Qiao Ting menggertakkan giginya dan memelototinya, "Oke, lalu apa yang akan kamu katakan, katakan!"

Melihatnya terlihat seperti akan bertarung, hati Xu Chen tiba-tiba merasa bersalah.

"Aku tidak ingin mengatakannya lagi!"

Dia membawa tas dan berjalan pergi. Qiao Ting mempercepat ketika dia melihatnya, dan melewatinya.

Xu Chen hanya mengambil tas bola dan berlari ke Qiao Ting.

"Ha!" Qiao Ting mendengus, "Ingin bersaing dengan peraih medali perak dalam permainan lari kota?"

Qiao Ting menunjukkan kekuatan dan dengan cepat melampaui Xu Chen.

Tapi bagaimanapun juga Xu Chen adalah laki-laki. Bahkan jika saraf motoriknya tidak bisa menjadi kontestan, dia tidak akan terlalu jauh di belakang Qiao Ting. Qiao Ting tiba di pintu gudang olahraga. Begitu dia tersentak untuk membuka pintu, Xu Chen menyusul.

Dia membanting pintu di belakang Qiao Ting dengan keras, dan memelototinya dengan marah.

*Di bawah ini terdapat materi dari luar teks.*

(** X4.  A program makes a [space] and calls [push_back] and [pop_back]
    on it, [pop_back] only when it is not empty.  The members it leaves
    satisfy what [valid()] asserts and also the bound that only
    [vector::assert_valid] asserts,
    [(dir_size + (extra_buffer ? 1 : 0)) * 4 >= dir_capacity()]; the
    item slots of all buffers are at most [2 * buffer_capacity()] more
    than [size()], which is the length of the plain sequence. *)
Theorem space_keeps_bound {T} (ops : list (op (T:=T))) (l : list T) :
  model ops [] = Some l → Z.of_nat (length ops) ≤ max_items →
  ∃ w k D B,
    space_client (space_ops ops) empty_heap = Done w k ∧
    Space.valid (w, k) = Done true (w, k) ∧
    Space.dir_capacity (w, k) = Done D (w, k) ∧
    Space.buffer_capacity (w, k) = Done B (w, k) ∧
    Space.size (w, k) = Done (Z.of_nat (length l)) (w, k) ∧
    D ≤ (dir_size w + b2z (extra_buffer w)) * 4 ∧
    (dir_size w + b2z (extra_buffer w)) * B - Z.of_nat (length l) ≤ 2 * B ∧
    assert_valid (w, k) = Done tt (w, k).
Proof.
  intros Hm Hmax.
  destruct (space_new_run (T:=T) empty_heap ltac:(cbn; lia))
    as (v0 & h0 & ptrs0 & bs0 & Hnew & Hsh0 & Hset0 & Hsz0 & Hcells0 & _).
  destruct (space_ops_model ops v0 h0 ptrs0 bs0 [] l Hsh0 Hset0 Hcells0 ltac:(lia) Hm)
    as (w & k & ptrs & bs & Hrun & Hsh & Hset & Hcells).
  pose proof (shape_wf _ _ _ _ Hsh) as Hwf.
  pose proof (shape_dir _ _ _ _ Hsh) as Hdir.
  pose proof (cells_length _ _ _ _ Hsh) as Hlen. rewrite Hcells, length_fmap in Hlen.
  caps w. exists w, k, (Dcap w), (Bcap w). split.
  { unfold space_client. rewrite (bind_done _ _ _ _ _ Hnew). unfold construct_with.
    by rewrite Hrun. }
  split; [by apply space_valid_run|].
  split; [apply space_dir_capacity_run; lia|].
  split; [apply buffer_capacity_run; lia|].
  split; [rewrite Hlen; by apply size_run|].
  split; [apply (wf_space w Hwf)|].
  split; [|by apply assert_valid_run].
  fold (held w). rewrite Hlen. unfold sz.
  assert (Hheld : held w ≤ dir_size w + 1)
    by (unfold held; destruct (extra_buffer w); cbn [b2z]; lia).
  assert (0 ≤ (dir_size w + 1 - held w) * Bcap w) by (apply Z.mul_nonneg_nonneg; lia).
  lia.
Qed.
(** X5: how the run ends on a well-formed index map.  It raises in the
    receive loop when a destination rank is no source of the
    communicator.  Otherwise it hangs in the wait exactly when a receive
    from some destination rank other than [MPI.PROC_NULL] is not
    matched, and then the wait is its last event.  When the destination
    ranks are ranks of the communicator and no rank sends, which is what
    happens when every rank runs this script, the run hangs exactly when
    the rank has an owned index that another rank ghosts. *)
Theorem run_hangs_iff_unmatched c env argsort im :
  wf_imap im → Np.is_argsort (owners im) (argsort (owners im)) →
  ∃ g, dest_list im = Some g
    ∧ (¬ Forall (is_source c) (ghost_groups g).1.1 →
       (run_plan c env argsort im).1 = Raised MPIError)
    ∧ (Forall (is_source c) (ghost_groups g).1.1 →
       ((run_plan c env argsort im).1 = Blocked
        ↔ ∃ u, u ∈ (ghost_groups g).1.1 ∧ u ≠ PROC_NULL c ∧ env u = None)
       ∧ ((run_plan c env argsort im).1 = Blocked →
          last (trace (run_plan c env argsort im).2)
          = Some (EvWaitall (all_requests (run_plan c env argsort im).2))))
    ∧ (Forall (is_rank c) (ghost_groups g).1.1 → (PROC_NULL c < 0)%Z →
       (∀ u, env u = None) →
       ((run_plan c env argsort im).1 = Blocked ↔ dest_pairs im ≠ [])).
Proof.
  intros Hwf Hsort. exists (dest_ranks_list im).
  split; [by apply dest_list_spec|].
  assert (Forall (is_source c) (ghost_groups (dest_ranks_list im)).1.1 →
          (run_plan c env argsort im).1 = Blocked
          ↔ ∃ u, u ∈ (ghost_groups (dest_ranks_list im)).1.1
                 ∧ u ≠ PROC_NULL c ∧ env u = None)
    as Hiff.
  { intros Hsrc. rewrite Forall_forall in Hsrc.
    transitivity (∃ u, u ∈ (ghost_groups (dest_ranks_list im)).1.1
                       ∧ incoming c env u = None).
    2:{ split; intros (u & Hu & H); exists u; (split; [done|]);
          by apply (incoming_None c env u (Hsrc u Hu)). }
    rewrite <- (matched_requests c env im), run_plan_run by done.
    rewrite decide_True by (by apply Forall_forall).
    unfold wait_result. rewrite state_posted_requests.
    change (Np.unique (dest_ranks_list im))
      with (ghost_groups (dest_ranks_list im)).1.1.
    rewrite accepted_all by (by apply Forall_forall).
    change (Np.unique_counts (dest_ranks_list im)).2
      with (ghost_groups (dest_ranks_list im)).1.2.
    repeat case_match; simpl; split; done. }
  split; [|split].
  - intros Hsrc. rewrite run_plan_run by done. by rewrite decide_False.
  - intros Hsrc. split; [by apply Hiff|].
    rewrite run_plan_run by done. rewrite decide_True by done.
    unfold wait_result.
    destruct (forallb (matched c env) _);
      [destruct (forallb (fits c env _) _)|]; cbn [fst snd]; try done.
    intros _. unfold log. cbn [trace all_requests]. apply last_snoc.
  - intros Hranks Hnull Hnone.
    assert (Forall (is_source c) (ghost_groups (dest_ranks_list im)).1.1)
      as Hsrc by (eapply Forall_impl; [exact Hranks|]; by left).
    rewrite (Hiff Hsrc).
    pose proof (dest_list_length im (dest_ranks_list im) Hwf
                  (dest_list_spec im Hwf)) as Hlen.
    pose proof (groups_sum im) as Hsum.
    pose proof (groups_lengths im) as Hlens.
    split.
    + intros (u & Hu & _) Hpairs.
      assert (dest_ranks_list im = []) as Hg.
      { apply length_zero_iff_nil. by rewrite Hlen, Hpairs. }
      rewrite Hg in Hu. by apply elem_of_nil in Hu.
    + intros Hpairs.
      destruct ((ghost_groups (dest_ranks_list im)).1.1) as [|u l] eqn:E.
      * exfalso. apply Hpairs. apply length_zero_iff_nil.
        rewrite <- Hlen, <- Hsum.
        destruct ((ghost_groups (dest_ranks_list im)).1.2); [done|].
        by simpl in Hlens.
      * exists u. split; [apply list_elem_of_here|].
        split; [|done]. apply Forall_cons in Hranks as [Hu _].
        unfold is_rank in Hu. lia.
Qed.

Lemma run_hangs_iff_unmatched_witness :
  wf_imap im_ex
  ∧ ((run_plan comm_ex (λ _, None) (Np.argsort_ins) im_ex).1 = Blocked
     ↔ dest_pairs im_ex ≠ []).
Proof.
  split; [apply im_ex_wf|].
  destruct (run_hangs_iff_unmatched comm_ex (λ _, None) (Np.argsort_ins) im_ex
              im_ex_wf (argsort_ins_ok _)) as (g & Hg & _ & _ & Hnone).
  injection Hg as <-. apply Hnone; [|done|done].
  repeat constructor; vm_compute; intuition congruence.
Defined.

Section Views.

Variable c : communicator.
Variable env : Z → option (list Z).
Variable im : IndexMap.

Let g := dest_ranks_list im.
Let us := (ghost_groups g).1.1.
Let cs := (ghost_groups g).1.2.

Lemma request_at i u :
  us !! i = Some u →
  ∃ n, cs !! i = Some n ∧ 0 < n
       ∧ req_end (req_at cs i u) = req_begin (req_at cs i u) + n
       ∧ req_end (req_at cs i u) ≤ length g.
Proof.
  intros Hu. destruct (unique_counts_count g i u Hu) as (n & Hc & Hpos & _).
  exists n. split; [done|]. split; [done|]. simpl. split.
  - by apply sum_take_S.
  - pose proof (groups_sum im) as Hs. pose proof (sum_take_le cs (S i)).
    unfold cs, g in *. lia.
Qed.

Lemma requests_disjoint i j r r' :
  i < j → recv_requests us cs !! i = Some r →
  recv_requests us cs !! j = Some r' → req_end r ≤ req_begin r'.
Proof.
  intros Hij (u & _ & ->)%recv_requests_lookup (u' & _ & ->)%recv_requests_lookup.
  simpl. apply sum_take_mono. lia.
Qed.

Lemma write_in_view r :
  r ∈ recv_requests us cs → fits c env (zeros (Np.sum cs)) r = true →
  (write_of (incoming c env) r).1 + length (write_of (incoming c env) r).2
  ≤ req_end r.
Proof.
  intros Hr Hfit. destruct (request_view im r Hr) as (Hle & _ & Hlen).
  unfold write_of, fits in *. simpl.
  destruct (incoming c env (req_source r)) as [m|]; simpl; [|lia].
  apply bool_decide_eq_true in Hfit. unfold cs, g in *. lia.
Qed.

Lemma length_foldl_deliver buf rs :
  length (foldl (deliver c env) buf rs) = length buf.
Proof.
  revert buf. induction rs as [|r rs IH]; intros buf; simpl; [done|].
  rewrite IH, deliver_write. apply length_inserts.
Qed.

End Views.

Lemma sum_list_with_length_fmap {A} (f : A → list Z) (l : list A) (cs : list nat) :
  length l = length cs →
  (∀ i x, l !! i = Some x → cs !! i = Some (length (f x))) →
  sum_list_with length (f <$> l) = sum_list cs.
Proof.
  revert cs. induction l as [|x l IH]; intros [|c cs] Hlen Hcs; try done.
  rewrite fmap_cons. cbn [sum_list_with]. injection (Hcs 0 x eq_refl) as ->.
  f_equal. apply IH; [by injection Hlen|].
  intros i y Hy. by apply (Hcs (S i)).
Qed.

(** X6: the receives tile the receive buffer.  The receives posted are
    those for the destination ranks before the first that is no source
    of the communicator.  When all are sources, there is one receive per
    destination rank, in the order of the ranks; the view of each is
    non-empty and as long as the group of its rank, the first view starts
    at 0, each view starts where the one before ends, and the last ends
    at the end of the buffer, so no two views overlap. *)
Theorem receive_views_tile_buffer c env argsort im :
  wf_imap im → Np.is_argsort (owners im) (argsort (owners im)) →
  ∃ g, dest_list im = Some g
    ∧ req_source <$> all_requests (run_plan c env argsort im).2
      = accepted c (ghost_groups g).1.1
    ∧ (Forall (is_source c) (ghost_groups g).1.1 →
       req_source <$> all_requests (run_plan c env argsort im).2
       = (ghost_groups g).1.1
       ∧ NoDup (req_source <$> all_requests (run_plan c env argsort im).2)
       ∧ length (recv_buff_idx_d (run_plan c env argsort im).2) = length g
       ∧ (∀ i r, all_requests (run_plan c env argsort im).2 !! i = Some r →
            (ghost_groups g).1.2 !! i = Some (req_end r - req_begin r)
            ∧ req_begin r < req_end r ∧ req_end r ≤ length g)
       ∧ (∀ r, head (all_requests (run_plan c env argsort im).2) = Some r →
            req_begin r = 0)
       ∧ (∀ i r r', all_requests (run_plan c env argsort im).2 !! i = Some r →
            all_requests (run_plan c env argsort im).2 !! (S i) = Some r' →
            req_begin r' = req_end r)
       ∧ (∀ r, last (all_requests (run_plan c env argsort im).2) = Some r →
            req_end r = length g)
       ∧ (∀ i j r r', i ≠ j →
            all_requests (run_plan c env argsort im).2 !! i = Some r →
            all_requests (run_plan c env argsort im).2 !! j = Some r' →
            disjoint_views r r')).
Proof.
  intros Hwf Hsort. exists (dest_ranks_list im).
  split; [by apply dest_list_spec|].
  split.
  { rewrite run_plan_all_requests by done. apply recv_requests_sources. }
  intros Hsrc.
  rewrite (run_plan_requests c env argsort im Hwf Hsort Hsrc).
  pose proof (groups_lengths im) as Hlens. pose proof (groups_sum im) as Hsum.
  set (g := dest_ranks_list im) in *.
  set (us := (ghost_groups g).1.1) in *.
  set (cs := (ghost_groups g).1.2) in *.
  split; [apply recv_requests_sources|].
  split; [rewrite recv_requests_sources; apply (unique_NoDup g)|].
  split.
  { rewrite run_plan_run by done. rewrite decide_True by done.
    unfold wait_result.
    repeat case_match; simpl; rewrite ?length_foldl_deliver;
      unfold zeros, Np.sum; rewrite length_replicate; apply Hsum. }
  split.
  { intros i r (u & Hu & ->)%recv_requests_lookup.
    destruct (request_at im i u Hu) as (n & Hc & Hpos & Hend & Hle).
    fold g cs in Hc, Hend, Hle. rewrite Hc. split; [f_equal; lia|].
    split; lia. }
  split.
  { intros r Hr. rewrite head_lookup in Hr.
    by apply recv_requests_lookup in Hr as (u & _ & ->). }
  split.
  { intros i r r' (u & _ & ->)%recv_requests_lookup
      (u' & _ & ->)%recv_requests_lookup. done. }
  split.
  { intros r Hr. rewrite last_lookup in Hr.
    pose proof Hr as Hlt%lookup_lt_Some.
    unfold recv_requests in Hlt. rewrite length_imap in Hlt.
    apply recv_requests_lookup in Hr as (u & Hu & ->).
    unfold recv_requests. rewrite length_imap. simpl.
    replace (S (pred (length us))) with (length us) by lia.
    rewrite take_ge by lia. apply Hsum. }
  intros i j r r' Hij Hr Hr'. unfold disjoint_views.
  destruct (decide (i < j)).
  - left. by eapply (requests_disjoint im i j).
  - right. eapply (requests_disjoint im j i); [lia|done..].
Qed.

Qiao Ting balas menatap dengan enggan.

Dada Qiao Ting naik turun dengan keras, dan kedua pipinya memerah, seperti dua buah persik, yang sangat manis dan mengharukan. Bahkan mata bundar yang menatapnya begitu cerdas dan indah, bersinar dengan cahaya.

Melihat ini, Xu Chen memiliki dorongan hati dan menundukkan kepalanya.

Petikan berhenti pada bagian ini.